The diary of Miss Idilia
- The front cover
- Author: Idilia Dubb
- Original title: Das verschwundene Mädchen : die Aufzeichnungen der Idilia Dubb
- Publisher: Bertelsmann, Short
- Publication date: 2002
- Published in English: 2010
- ISBN: 1906021813

= The Diary of Miss Idilia =

2002 book

The Diary of Miss Idilia: A Tragic Tale of Young Love Lost is a book edited by Genevieve Hill. It presents itself to be the original diary of a young girl who disappeared whilst on holiday with her parents in the German Rhineland in 1851.

First published under the title Das verschwundene Mädchen : die Aufzeichnungen der Idilia Dubb (The missing girl: the records of Idilia Dubb) by Bertelsmann in Munich in 2002, the diary was later translated into Dutch by Mistral in 2009, and published in English by Short Books in 2010.

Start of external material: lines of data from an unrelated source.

Inductive step (db : DB) : DB -> Prop :=
| StepCreateJobAs at_ spec origin jobID :
    step db (run (CreateJobAs lower_table (env_spec_digest env) (env_hashDispatchKey env) (env_admitSeatRun env)
                    at_ spec origin jobID) db).1
| StepClaim at_ identity nodeID boot class poll excluded attemptID token hash :
    step db (run (claimJob cfg lower_table at_ identity nodeID boot class poll excluded attemptID token hash) db).1
| StepRenew at_ identity jobID attemptID token :
    step db (run (RenewLease cfg at_ identity jobID attemptID token) db).1
| StepObserveImage at_ identity jobID attemptID request :
    step db (run (ObserveAttemptImage cfg at_ identity jobID attemptID request) db).1
| StepStart at_ identity jobID attemptID token :
    step db (run (StartAttempt cfg at_ identity jobID attemptID token) db).1
| StepPublish at_ identity jobID attemptID request :
    step db (run (SetAttemptPublication cfg at_ identity jobID attemptID request) db).1
| StepInterrupt at_ nodeID attemptID request :
    step db (run (InterruptRestartableAttempt cfg at_ nodeID attemptID request) db).1
| StepComplete at_ identity jobID attemptID request :
    step db (run (CompleteAttemptOutcome cfg at_ identity jobID attemptID request) db).1
| StepCancel at_ jobID caller : step db (run (CancelJob at_ jobID caller) db).1
| StepLatchImage at_ identity jobID nodeID boot failure :
    step db (run (LatchServiceImageReconciliationFailure at_ identity jobID nodeID boot failure) db).1
| StepDesiredState at_ jobID desired actor :
    step db (run (setServiceDesiredState lower_table at_ jobID desired actor) db).1
| StepRestartService at_ jobID request actor :
    step db (run (restartService lower_table (env_restart_digest env) at_ jobID request actor) db).1
| StepReconcile at_ seen : step db (run (reconcile_leases cfg at_ seen) db).1
| StepPruneSummaries now jobID : step db (pruneServiceAttemptSummaries (cfg_lateEvidenceWindow cfg) now jobID db)
| StepDrain at_ identity nodeID boot : step db (run (DrainNode at_ identity nodeID boot) db).1
| StepNodeIntent at_ nodeID verb actor request :
    step db (run (setNodeIntentByOperator lower_table at_ nodeID verb actor request) db).1
| StepAppendLogs at_ identity jobID attemptID request :
    Forall uint64_event (lr_Events request) ->
    step db (run (AppendLogs cfg (env_log_bounds env) (env_source_digest env) at_ identity jobID attemptID request) db).1
| StepJobLogCap jobID now budget : step db (enforceJobLogByteRetention (env_log_bounds env) jobID now budget db).2
| StepLogCeiling now budget : step db (enforceLogRetentionTotal (env_log_bounds env) now budget db).2
| StepNode db' : node_step db db' -> step db db'
| StepOther db' :
    db_jobs db' = db_jobs db -> db_attempts db' = db_attempts db -> log_tables db' = log_tables db ->
    stays db db' -> step db db'.

Definition reachable : DB -> Prop := rtc step empty_db.

Lemma wf_empty : wf empty_db.
Proof. apply wf_eval. vm_compute. reflexivity. Qed.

The authenticity of the diary and the historicity of the events described in it have been challenged.

==Synopsis==

Idilia Dubb is a 17-year-old Scottish girl who disappears during a holiday, while on a family trip to Germany in 1851. After a lengthy search fails to find her, her parents return home. In 1860, workmen at Lahneck Castle discover her remains at the top of a tower. Lying next to her skeleton is a diary in which she has recorded the horrors of her final days, after a wooden staircase collapses, leaving her trapped at the top of the tower without food or water.

==Authenticity==

Questions have been raised about the authenticity of the diary. English publishers Short Books published the diary as non-fiction, but stated that its ‘authenticity can never be entirely verified’.

In a review of the English edition for The Spectator, Andrew Taylor wrote 'even the most credulous reader wouldn't get too far here without smelling several large rats', citing the use of foreshadowing devices, anachronistic language, and the action-packed narrative.

German historians have pointed out that there are many historical mistakes in the book. For example, a nearby church is described having two towers, but one of them had already collapsed in 1844; Dubb mentions hearing the noise of a train, although the railroad through the Rhine-Valley was not built until 1859.

==Bibliography==
- Eddy, Beverly D., Abbeys, Ghosts, and Castles – A Guide to the Folk History of the Middle Rhine. Carlton Press, Inc. ISBN 0-8062-1205-5.